Fabián sabía más (no mucho más) de Juliana, pero ya que ésta había callado, informar a Carmela de una peripecia o un rasgo adicionales, a él le parecía una minúscula pero evidente traición.
"Yo sé que vos sabés más cosas", decía Carmela, "pero comprendo que las guardes. Me imagino que serán algo así como las claves de tu relación con ella. O no?". Fabián no lo negaba. Sólo sonreía, paciente y amigable. La simpatía de la muchacha era como una versión primaria, casi un borrador, del encanto imborrable de Juliana, pero también había tonos de voz, gestos durante el silencio, miradas insondables, que traían el recuerdo de la imagen en falta. Carmela era discreta. No indagaba. Simplemente, absorbía lo poco que contaba Fabián, y siempre hallaba en ese informe algún detalle inédito que incorporaba a su registro.

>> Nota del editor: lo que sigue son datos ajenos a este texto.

(** *** The registry is bound to the handle of the object *)










(** ** What a factory cleanup reaches *)

(** [TeacherFactory.cleanup] never touches the schools table or its
    sequence.  [SchoolFactory.cleanup] empties both tables and restarts both
    sequences when its TRUNCATE ... CASCADE goes through; when that
    statement is rejected, its fallback never touches the teachers, and
    while a teacher still references a school the fallback cannot delete
    the schools either: the database is left as it was and the failure of
    the fallback is logged. *)
Theorem factory_cleanup_reach (w : World) :
  let wt := (TeacherFactory.cleanup w).2 in
  let ws := (SchoolFactory.cleanup w).2 in
  schools (database wt) = schools (database w) ∧
  schools_id_seq (database wt) = schools_id_seq (database w) ∧
  (db_fault (env w) (length (requests w)) = false →
     database ws = empty_db ∧
     teachers (database wt) = [] ∧ teachers_id_seq (database wt) = 1) ∧
  (db_fault (env w) (length (requests w)) = true →
     teachers (database ws) = teachers (database w) ∧
     teachers_id_seq (database ws) = teachers_id_seq (database w) ∧
     (existsb (references_school (database w)) (teachers (database w)) = true →
        database ws = database w ∧
        ∃ e, console_warn_error "Fallback cleanup also failed:" e
             ∈ console_since w ws)).
Proof.
  intros wt ws. subst wt ws.
  unfold TeacherFactory.cleanup, SchoolFactory.cleanup,
    db_execute, db_delete, db_call, console_warn.
  unfold_monad. cbn.
  destruct (db_fault (env w) (length (requests w))) eqn:Hfault; cbn.
  - rewrite !length_app. cbn.
    split; [|split; [|split; [done|intros _]]].
    + repeat match goal with
             | |- context [if ?b then _ else _] => destruct b eqn:?; cbn
             end; done.
    + repeat match goal with
             | |- context [if ?b then _ else _] => destruct b eqn:?; cbn
             end; done.
    + split; [|split].
      * repeat match goal with
               | |- context [if ?b then _ else _] => destruct b eqn:?; cbn
               end; done.
      * repeat match goal with
               | |- context [if ?b then _ else _] => destruct b eqn:?; cbn
               end; done.
      * intros Href. rewrite Href.
        destruct (db_fault (env w) (length (requests w) + 1)); cbn;
          (split; [done|]); eexists; unfold console_since; cbn;
          rewrite <- ?app_assoc, drop_app_length; cbn;
          apply list_elem_of_further, list_elem_of_here.
  - split; [done|]. split; [done|]. split; [done|]. done.
Qed.

(** ** Generated email addresses *)

(** [generateEmail] does not use the unique counter: the address is the
    prefix (or "test" for an absent or empty prefix), the clock reading, at
    most five characters of the random draw in base 36 and "@example.com",
    and the counter is left alone.  Two calls that meet the same clock
    reading and the same draw therefore return the same address. *)
Theorem generateEmail_ignores_the_counter (prefix : option string) (w1 w2 : World) :
  env w2 = env w1 →
  clock (env w1) (ticks w2) = clock (env w1) (ticks w1) →
  entropy (env w1) (draws w2) = entropy (env w1) (draws w1) →
  (TestDataGenerator.generateEmail prefix w2).1
    = (TestDataGenerator.generateEmail prefix w1).1 ∧
  counter (TestDataGenerator.generateEmail prefix w1).2 = counter w1 ∧
  ∃ token,
    (String.length token ≤ 5)%nat ∧
    (TestDataGenerator.generateEmail prefix w1).1
    = Returned (match prefix with
                | Some p => if decide (p = "") then "test" else p
                | None => "test"
                end +:+ (pretty (clock (env w1) (ticks w1)) +:+ token)
                    +:+ "@example.com").
Proof.
  intros Henv Hclock Hdraw.
  unfold TestDataGenerator.generateEmail, TestDataGenerator.getTimestampId,
    Date_now, Math_random.
  unfold_monad. cbn -[pretty Z.pow Z.modulo String.app String.substring].
  rewrite Henv, Hclock, Hdraw. split; [done|]. split; [done|].
  eexists. split; [|reflexivity]. apply substring_length.
Qed.

Lemma generateEmail_ignores_the_counter_witness :
  let w1 := start_world steady_env empty_db in
  let w2 := (TestDataGenerator.generateName None
               (TestDataGenerator.generateEmail (Some "school") w1).2).2 in
  (TestDataGenerator.generateEmail (Some "school") w2).1
    = (TestDataGenerator.generateEmail (Some "school") w1).1 ∧
  counter (TestDataGenerator.generateEmail (Some "school") w1).2 = counter w1 ∧
  ∃ token,
    (String.length token ≤ 5)%nat ∧
    (TestDataGenerator.generateEmail (Some "school") w1).1
    = Returned ("school" +:+ (pretty (clock (env w1) (ticks w1)) +:+ token)
                         +:+ "@example.com").
Proof.
  intros w1 w2.
  apply (generateEmail_ignores_the_counter (Some "school") w1 w2); reflexivity.
Defined.

(** ** [create]: the row or nothing *)


Lemma TeacherFactory_create_Threw overrides w e w' :
  TeacherFactory.create overrides w = (Threw e, w') →
  schools (database w') = schools (database w) ∧
  teachers (database w') = teachers (database w).
Proof.
  unfold TeacherFactory.create. unfold_monad.
  rewrite TeacherFactory_create_data_run.
  destruct (insert_teachers_returning _ _) as [[rows|e1] w2] eqn:Hcall; [done|].
  intros [= <- <-]. unfold insert_teachers_returning in Hcall.
  by apply insert_returning_Threw in Hcall as (Hs & Ht & _).
Qed.


(** ** Batches are all or nothing *)

(** A [createMany] that throws has inserted nothing: both tables hold what
    they held before the call.  Either the batch was refused for its size
    before anything was sent, or the log shows the one insert request,
    carrying [count] payloads, as failed. *)
Theorem createMany_all_or_nothing (count : Z) (overrides : option jsobj) (w : World) :
  (∀ e w',
     SchoolFactory.createMany count overrides w = (Threw e, w') →
     schools (database w') = schools (database w) ∧
     teachers (database w') = teachers (database w) ∧
     ((2 ^ 32 - 1 < count ∧ requests w' = requests w) ∨
      ∃ payloads, length payloads = Z.to_nat count ∧
                  requests w' = requests w ++ [(InsertSchools payloads, false)])) ∧
  (∀ e w',
     TeacherFactory.createMany count overrides w = (Threw e, w') →
     schools (database w') = schools (database w) ∧
     teachers (database w') = teachers (database w) ∧
     ((2 ^ 32 - 1 < count ∧ requests w' = requests w) ∨
      ∃ payloads, length payloads = Z.to_nat count ∧
                  requests w' = requests w ++ [(InsertTeachers payloads, false)])).
Proof.
  split; intros e w'.
  - unfold SchoolFactory.createMany. unfold_monad.
    destruct (decide (count ≤ 2 ^ 32 - 1)) as [Hcount|Hcount].
    + destruct (SchoolFactory_createMany_data_run count overrides w Hcount)
        as (payloads & w1 & -> & (_ & Hd & Hr & _) & Hlen & _).
      unfold insert_schools_returning.
      intros (Hs & Ht & Hreq & _)%insert_returning_Threw.
      rewrite Hs, Ht, Hreq, Hd, Hr. eauto 10.
    + unfold SchoolFactory.createMany_data. rewrite Array_from_range by lia.
      intros [= <- <-]. split; [done|]. split; [done|]. left. split; [lia|done].
  - unfold TeacherFactory.createMany. unfold_monad.
    destruct (decide (count ≤ 2 ^ 32 - 1)) as [Hcount|Hcount].
    + destruct (TeacherFactory_createMany_data_run count overrides w Hcount)
        as (payloads & w1 & -> & (_ & Hd & Hr & _) & Hlen & _).
      unfold insert_teachers_returning.
      intros (Hs & Ht & Hreq & _)%insert_returning_Threw.
      rewrite Hs, Ht, Hreq, Hd, Hr. eauto 10.
    + unfold TeacherFactory.createMany_data. rewrite Array_from_range by lia.
      intros [= <- <-]. split; [done|]. split; [done|]. left. split; [lia|done].
Qed.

Llegó un día, sin embargo, en que la evocación de Juliana alcanzó su límite y los testimonios de una y otro empezaron a repetirse. Entonces entraron, sin ponerse de acuerdo, a dos territorios sin censura: la infancia de Carmela y la infancia de Fabián. Para ambos fue un alivio desenfundar la memoria sin entrelíneas ni cortapisas. Jugaron a recuperar imágenes o episodios determinantes. Hechos o palabras que abrieron un rumbo o clausuraron otro.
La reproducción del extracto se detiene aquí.